(* ===== verification/G2g_tx.v ===== *)
(** * Guardian-to-guardian radio: the transmit task

    [tx_task] and [send_batch_to_peer] of [g2g_ble/g2g_ble.c].  The task runs
    between delays and waits; what the host, the receive task and the callers do
    meanwhile is an argument: [env n] is the sequence of their steps during the
    [n]-th pause.  A pause of a delay lasts at least that long.

    Where a write went is read off the log: a connection handle belongs to the
    peer of the last connection reported under it, and the characteristic is the
    one the host reported since ([deliveries]).  The host is [honest] during a
    transmission when the outbound connections it reports are those the task
    asked for. *)

From S2P Require Import Prelude Bytes Event_bus G2g_ble.

Definition G2G_TX_BATCH_MAX : nat := G2G_BLE_TX_QUEUE_LEN.
Definition G2G_CONN_TIMEOUT_MS : Z := 3000.
Definition G2G_TX_IDLE_WAIT_MS : Z := 1500.
Definition G2G_TX_RETRY_MAX : nat := 5.
Definition G2G_TX_RETRY_DELAY_MS : Z := 450.
Definition G2G_TX_DISCOVERY_SETTLE_MS : Z := 120.
Definition G2G_TX_POST_RX_SETTLE_MS : Z := 250.
(* ===== verification/Guardian_led_device.v ===== *)
(** * The example device: a lamp that obeys the Guardian

    [iot_device_arduino/guardian_led_device/guardian_led_device.ino].  The Wi-Fi
    and MQTT libraries are not part of the repository: what the sketch asks of
    them and of the pin is appended to a list of effects, and what they answer is
    an argument.  The text printed on the serial port is not modelled. *)

From S2P Require Import Prelude Bytes.

Definition MQTT_CLIENT_ID : bytes := lit "lamp01".
Definition COMMAND_TOPIC : bytes := lit "blindnet/lamp01/cmd".
Definition STATE_TOPIC : bytes := lit "blindnet/lamp01/state".
Definition LED_PIN : Z := 15.

Inductive led_effect :=
| Digital_write (pin : Z) (high : bool)
| Mqtt_publish (topic payload : bytes) (retained : bool)
| Mqtt_connect (client_id : bytes)
| Mqtt_subscribe (topic : bytes).

Record led_device := mk_led_device {
  led_on : bool;
  led_last_reconnect_ms : Z;
  led_effects : list led_effect
}.
#[export] Instance led_device_settable : Settable led_device := fun r =>
  mk_led_device (led_on r) (led_last_reconnect_ms r) (led_effects r).
Definition led_boot : led_device := mk_led_device false 0 [].

Definition effect (e : led_effect) (s : led_device) : led_device := s <| led_effects ::= fun l => l ++ [e] |>.

Definition publishState (s : led_device) : led_device :=
  effect (Mqtt_publish STATE_TOPIC (if led_on s then lit "1" else lit "0") true) s.

Definition setLed (on : bool) (s : led_device) : led_device :=
  publishState (effect (Digital_write LED_PIN on) (s <| led_on := on |>)).

Definition toupper (c : Z) : Z := if (97 <=? c) && (c <=? 122) then c - 97 + 65 else c.

(** The comparison loop; [payload] and [text] have the same length. *)
Fixpoint payload_loop (payload text : bytes) : bool :=
  match payload, text with
  | a :: payload, b :: text => if negb (toupper a =? toupper b) then false else payload_loop payload text
  | _, _ => true
  end.
Definition payloadEquals (payload text : bytes) : bool :=
  if negb (List.length payload =? List.length text)%nat then false else payload_loop payload text.

Definition onMqttMessage (topic payload : bytes) (s : led_device) : led_device :=
  if negb (strcmp_eq topic COMMAND_TOPIC) then s
  else if (List.length payload =? 0)%nat || payloadEquals payload (lit "TOGGLE") then setLed (negb (led_on s)) s
  else if payloadEquals payload (lit "1") || payloadEquals payload (lit "ON") then setLed true s
  else if payloadEquals payload (lit "0") || payloadEquals payload (lit "OFF") then setLed false s
  else s.

(** [already] is [mqtt.connected()], [accepted] what [mqtt.connect] answers. *)
Definition connectMqtt (already accepted : bool) (s : led_device) : led_device * bool :=
  if already then (s, true)
  else
    let s := effect (Mqtt_connect MQTT_CLIENT_ID) s in
    if negb accepted then (s, false) else (publishState (effect (Mqtt_subscribe COMMAND_TOPIC) s), true).

Definition setup (s : led_device) : led_device := setLed false s.

(** A pass of the loop once Wi-Fi is up: the answers of the MQTT library, the
    clock, and the messages [mqtt.loop()] delivers. *)
Definition led_loop (connected accepted : bool) (millis : Z) (messages : list (bytes * bytes)) (s : led_device) : led_device :=
  if negb connected then
    if 3000 <? u32 (millis - led_last_reconnect_ms s)
    then (connectMqtt false accepted (s <| led_last_reconnect_ms := millis |>)).1
    else s
  else fold_left (fun s m => onMqttMessage m.1 m.2 s) messages s.

(** ** What the lamp does *)
(** The command a payload spells. *)
Inductive led_command := Led_toggle | Led_set (on : bool).
Definition upper (p : bytes) : bytes := toupper <$> p.
Definition command_of (p : bytes) : option led_command :=
  if bool_decide (upper p ∈ [[]; lit "TOGGLE"]) then Some Led_toggle
  else if bool_decide (upper p ∈ [lit "1"; lit "ON"]) then Some (Led_set true)
  else if bool_decide (upper p ∈ [lit "0"; lit "OFF"]) then Some (Led_set false)
  else None.
Definition obey (on : bool) (m : bytes * bytes) : bool :=
  if bool_decide (c_str m.1 = COMMAND_TOPIC) then
    match command_of m.2 with Some Led_toggle => negb on | Some (Led_set b) => b | None => on end
  else on.

(** The last level of the pin and the last state announced. *)
Definition pin_level (l : list led_effect) : option bool :=
  last (omap (fun e => match e with Digital_write pin high => if pin =? LED_PIN then Some high else None | _ => None end) l).
Definition announced (l : list led_effect) : option bytes :=
  last (omap (fun e => match e with Mqtt_publish topic payload true => if bool_decide (topic = STATE_TOPIC) then Some payload else None
                               | _ => None end) l).
Definition led_consistent (s : led_device) : Prop :=
  pin_level (led_effects s) = Some (led_on s) ∧ announced (led_effects s) = Some (if led_on s then lit "1" else lit "0").

Lemma payloadEquals_spec p text : payloadEquals p text = true ↔ upper p = upper text.
Proof.
  unfold payloadEquals, upper. destruct (List.length p =? List.length text)%nat eqn:El; cbn [negb].
  - apply Nat.eqb_eq in El. revert text El. induction p as [|a p IH]; intros [|b text] El; try done.
    cbn [payload_loop fmap list_fmap]. destruct (toupper a =? toupper b) eqn:E; cbn [negb].
    + apply Z.eqb_eq in E. injection El as El. rewrite (IH text El). rewrite E. split; [by intros ->|by intros [= ->]].
    + apply Z.eqb_neq in E. split; [done|]. by intros [= ? _].
  - apply Nat.eqb_neq in El. split; [done|]. intros E. destruct El.
    by rewrite <- (length_fmap toupper p), E, length_fmap.
Qed.

Lemma command_test p texts (upper_texts : Forall (fun t => upper t = t) texts) :
  bool_decide (upper p ∈ texts) = existsb (payloadEquals p) texts.
Proof.
  induction upper_texts as [|t texts Ht _ IH]; [by rewrite bool_decide_eq_false_2 by apply not_elem_of_nil|].
  cbn [existsb]. rewrite <- IH. destruct (payloadEquals p t) eqn:E.
  - apply payloadEquals_spec in E. rewrite Ht in E. rewrite bool_decide_eq_true_2; [done|]. rewrite E. by left.
  - cbn [orb]. apply bool_decide_ext. rewrite elem_of_cons. split; [|by right]. intros [Et|]; [|done].
    rewrite <- Ht in Et. by rewrite (proj2 (payloadEquals_spec p t) Et) in E.
Qed.

Lemma effects_effect e s : led_effects (effect e s) = led_effects s ++ [e].
Proof. done. Qed.

Lemma setLed_consistent on s : led_consistent (setLed on s).
Proof.
  unfold led_consistent, pin_level, announced. unfold setLed, publishState.
  split; rewrite !effects_effect, !last_omap_snoc; done.
Qed.

Lemma onMqttMessage_obeys topic payload s :
  led_consistent s →
  led_consistent (onMqttMessage topic payload s) ∧
  led_on (onMqttMessage topic payload s) = obey (led_on s) (topic, payload).
Proof.
  intros Hs. unfold onMqttMessage, obey, strcmp_eq. cbn [fst snd].
  replace (c_str COMMAND_TOPIC) with COMMAND_TOPIC by done. destruct (bool_decide (c_str topic = _)); cbn [negb]; [|done].
  unfold command_of. rewrite !command_test by repeat constructor. cbn [existsb]. rewrite !orb_false_r.
  assert (payloadEquals payload [] = (List.length payload =? 0)%nat) as -> by (by destruct payload).
  destruct (_ || _); [by split; [apply setLed_consistent|]|].
  destruct (_ || _); [by split; [apply setLed_consistent|]|].
  destruct (_ || _); [by split; [apply setLed_consistent|]|done].
Qed.

(** A pass of the loop. *)
Definition led_turn : Type := bool * bool * Z * list (bytes * bytes).
Definition led_pass (s : led_device) (t : led_turn) : led_device :=
  let '(connected, accepted, millis, messages) := t in led_loop connected accepted millis messages s.
Definition delivered_in (t : led_turn) : list (bytes * bytes) :=
  let '(connected, _, _, messages) := t in if connected then messages else [].

Lemma led_pass_obeys s t :
  led_consistent s → led_consistent (led_pass s t) ∧ led_on (led_pass s t) = fold_left obey (delivered_in t) (led_on s).
Proof.
  destruct t as [[[connected accepted] millis] messages]. intros Hs. cbn [led_pass delivered_in]. unfold led_loop.
  destruct connected; cbn [negb].
  - revert s Hs. induction messages as [|[topic payload] messages IH]; intros s Hs; [done|]. cbn [fold_left fst snd].
    destruct (onMqttMessage_obeys topic payload s Hs) as [Hc Ho]. rewrite <- Ho. by apply IH.
  - destruct (3000 <? _); [|done]. destruct Hs as [Hp Ha]. unfold connectMqtt. destruct accepted; cbn [negb fst].
    + split; [|done]. split; unfold pin_level, announced in *; unfold publishState;
        rewrite !effects_effect, !last_omap_snoc; done.
    + split; [|done]. split; unfold pin_level, announced in *; rewrite !effects_effect, !last_omap_snoc; done.
Qed.

(** ** Properties *)

(** The lamp shows and announces what it was told.  From the setup on,
    whatever the network does, the LED is the result of the commands delivered so
    far, in order, and both the level of the pin and the retained state message
    always are that. *)
Theorem led_device_obeys turns :
  let s := fold_left led_pass turns (setup led_boot) in
  led_on s = fold_left obey (turns ≫= delivered_in) false ∧ led_consistent s.
Proof.
  assert (∀ s, led_consistent s → let s' := fold_left led_pass turns s in
    led_on s' = fold_left obey (turns ≫= delivered_in) (led_on s) ∧ led_consistent s') as Hrun.
  { induction turns as [|t turns IH]; intros s Hs; [done|]. cbn [fold_left].
    destruct (led_pass_obeys s t Hs) as [Hc Ho]. destruct (IH _ Hc) as [IH1 IH2]. split; [|done].
    rewrite IH1, Ho. change ((t :: turns) ≫= delivered_in) with (delivered_in t ++ (turns ≫= delivered_in)).
    by rewrite fold_left_app. }
  apply (Hrun (setup led_boot)). apply setLed_consistent.
Qed.
Lemma Index_specs_lookup (s : PipeSize) :
  Index.PIPE_SPECS !! PipeSize_value s =
  Some (match s with
        | THREE_EIGHTHS => mkSpec (PipeSize_value THREE_EIGHTHS) 0.00002158927 2.02558185 46000
        | HALF => mkSpec (PipeSize_value HALF) 0.00000410606 2.1590935 77000
        | THREE_QUARTERS => mkSpec (PipeSize_value THREE_QUARTERS) 0.00000123682 2.00156167 200000
        | ONE => mkSpec (PipeSize_value ONE) 0.0000010746 1.77654817 423000
        | ONE_AND_QUARTER =>
            mkSpec (PipeSize_value ONE_AND_QUARTER) 1.1678553403503E-07 1.992081557687 662000
        end).
Proof. destruct s; reflexivity. Qed.

Lemma Index_specs_complete : complete_specs Index.PIPE_SPECS.
Proof. intros s. rewrite Index_specs_lookup. eauto. Qed.

Lemma Index_specs_positive : positive_specs Index.PIPE_SPECS.
Proof.
  intros size spec H. unfold Index.PIPE_SPECS in H.
  apply elem_of_list_to_map_2 in H.
  repeat (apply elem_of_cons in H as [H|H]; [inversion H; subst; simpl; lra|]).
  by apply elem_of_nil in H.
Qed.

Lemma property_of_row T size spec :
  T !! size = Some spec → property_of T size = Own spec.
Proof. intros Hrow. unfold property_of. by rewrite Hrow. Qed.

(** No size of the enum names a property of [Object.prototype]. *)
Lemma PipeSize_not_inherited (s : PipeSize) : PipeSize_value s ∉ Object_prototype.
Proof. destruct s; compute_done. Qed.

Lemma property_of_enum T (s : PipeSize) :
  property_of T (PipeSize_value s)
  = match T !! PipeSize_value s with Some spec => Own spec | None => Undefined end.
Proof.
  unfold property_of. destruct (T !! PipeSize_value s); [done|].
  rewrite bool_decide_eq_false_2; [done|apply PipeSize_not_inherited].
Qed.

Lemma capacity_of_row T dp size spec length :
  T !! size = Some spec → (0 < length)%R →
  Part002.calculateCapacity T dp size length = sizing_formula dp spec length.
Proof.
  intros Hrow Hlen. unfold Part002.calculateCapacity.
  rewrite (property_of_row _ _ _ Hrow).
  destruct (Rle_dec length 0) as [Hle|_]; [lra|reflexivity].
Qed.

Lemma Rpower_one (y : R) : Rpower 1 y = 1%R.
Proof. unfold Rpower. by rewrite ln_1, Rmult_0_r, exp_0. Qed.

Lemma Zfloor_Rpower_below_one (x y : R) :
  (0 < x < 1)%R → (0 < y)%R → Zfloor (Rpower x y) = 0.
Proof.
  intros Hx Hy. apply Zfloor_eq. split.
  - left. apply exp_pos.
  - rewrite Rplus_0_l, <- (Rpower_one y). apply Rlt_Rpower_l; lra.
Qed.

Lemma sizing_formula_monotone dp spec L1 L2 :
  (0 < spec_coeff spec)%R → (0 < spec_exp spec)%R →
  (0 < dp)%R → (0 < L1 <= L2)%R →
  sizing_formula dp spec L2 ≤ sizing_formula dp spec L1.
Proof.
  intros Hc He Hdp [HL1 HL12]. unfold sizing_formula.
  apply Z.mul_le_mono_nonneg_r; [lia|]. apply Zfloor_le.
  assert (0 < dp / L2 / spec_coeff spec)%R as Hpos.
  { repeat apply Rdiv_lt_0_compat; lra. }
  apply Rle_Rpower_l.
  - left. apply Rdiv_lt_0_compat; lra.
  - split; [done|].
    apply Rmult_le_compat_r; [left; by apply Rinv_0_lt_compat|].
    apply Rmult_le_compat_l; [lra|].
    apply Rinv_le_contravar; lra.
Qed.

(** C7: for every enumerated size a length [<= 0] gives capacity 0, in
    both builds of the capacity model; nothing is raised. *)
Theorem capacity_nonpositive_length T dp (s : PipeSize) (length : R) :
  (length <= 0)%R →
  Part002.calculateCapacity T dp (PipeSize_value s) length = 0
  ∧ App.calculateCapacity T (PipeSize_value s) length = 0.
Proof.
  intros Hle. rewrite App_capacity_is_half. unfold Part002.calculateCapacity.
  rewrite property_of_enum. destruct (T !! PipeSize_value s); [|done].
  by destruct (Rle_dec length 0).
Qed.

Lemma capacity_nonpositive_length_witness :
  Part002.calculateCapacity Index.PIPE_SPECS 0.5 (PipeSize_value HALF) 0 = 0
  ∧ App.calculateCapacity Index.PIPE_SPECS (PipeSize_value HALF) 0 = 0.
Proof. apply (capacity_nonpositive_length Index.PIPE_SPECS 0.5 HALF 0). lra. Defined.

(** C8: for a fixed size and a positive design pressure drop the capacity
    does not grow with the length: [0 < L1 <= L2] gives
    [capacity L2 <= capacity L1], both of them whole numbers. *)
Theorem capacity_monotone T dp (s : PipeSize) (L1 L2 : R) :
  positive_specs T → (0 < dp)%R → (0 < L1 <= L2)%R →
  number_le (Part002.calculateCapacity T dp (PipeSize_value s) L2)
            (Part002.calculateCapacity T dp (PipeSize_value s) L1)
  ∧ number_le (App.calculateCapacity T (PipeSize_value s) L2)
              (App.calculateCapacity T (PipeSize_value s) L1).
Proof.
  intros Hpos Hdp HL. rewrite !App_capacity_is_half.
  assert (∀ d, (0 < d)%R →
    number_le (Part002.calculateCapacity T d (PipeSize_value s) L2)
              (Part002.calculateCapacity T d (PipeSize_value s) L1)) as Hmono.
  { intros d Hd. destruct (T !! PipeSize_value s) as [spec|] eqn:Hrow.
    - rewrite !(capacity_of_row T d _ spec) by (done || lra).
      destruct (Hpos _ _ Hrow). by apply sizing_formula_monotone.
    - unfold Part002.calculateCapacity. by rewrite property_of_enum, Hrow. }
  split; apply Hmono; lra.
Qed.

Lemma capacity_monotone_witness :
  number_le (Part002.calculateCapacity Index.PIPE_SPECS 0.5 (PipeSize_value HALF) 20)
            (Part002.calculateCapacity Index.PIPE_SPECS 0.5 (PipeSize_value HALF) 10)
  ∧ number_le (App.calculateCapacity Index.PIPE_SPECS (PipeSize_value HALF) 20)
              (App.calculateCapacity Index.PIPE_SPECS (PipeSize_value HALF) 10).
Proof.
  apply (capacity_monotone Index.PIPE_SPECS 0.5 HALF 10 20).
  - exact Index_specs_positive.
  - lra.
  - lra.
Defined.




(** C2, as amended: for every enumerated size with row [spec] and every
    length [> 0] the capacity is
    [floor(((designPressureDrop / length) / coeff) ^ (1 / exp)) * 1000];
    the pressure drop is one value for all edges: the project state in
    part_002, the constant 0.5 in src/App.tsx. *)
Theorem capacity_closed_form T dp (s : PipeSize) (spec : PipeSpec) (length : R) :
  T !! PipeSize_value s = Some spec → (0 < length)%R →
  Part002.calculateCapacity T dp (PipeSize_value s) length
    = sizing_formula dp spec length
  ∧ App.calculateCapacity T (PipeSize_value s) length
    = sizing_formula 0.5 spec length.
Proof.
  intros Hrow Hlen. rewrite App_capacity_is_half.
  split; by apply capacity_of_row.
Qed.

_ _ _ _ _ _ _

» **Assigned task**: Looking at the records above, which lines contain "already"? Copy those lines.

» **Task output**:
(** [already] is [mqtt.connected()], [accepted] what [mqtt.connect] answers. *)
Definition connectMqtt (already accepted : bool) (s : led_device) : led_device * bool :=
  if already then (s, true)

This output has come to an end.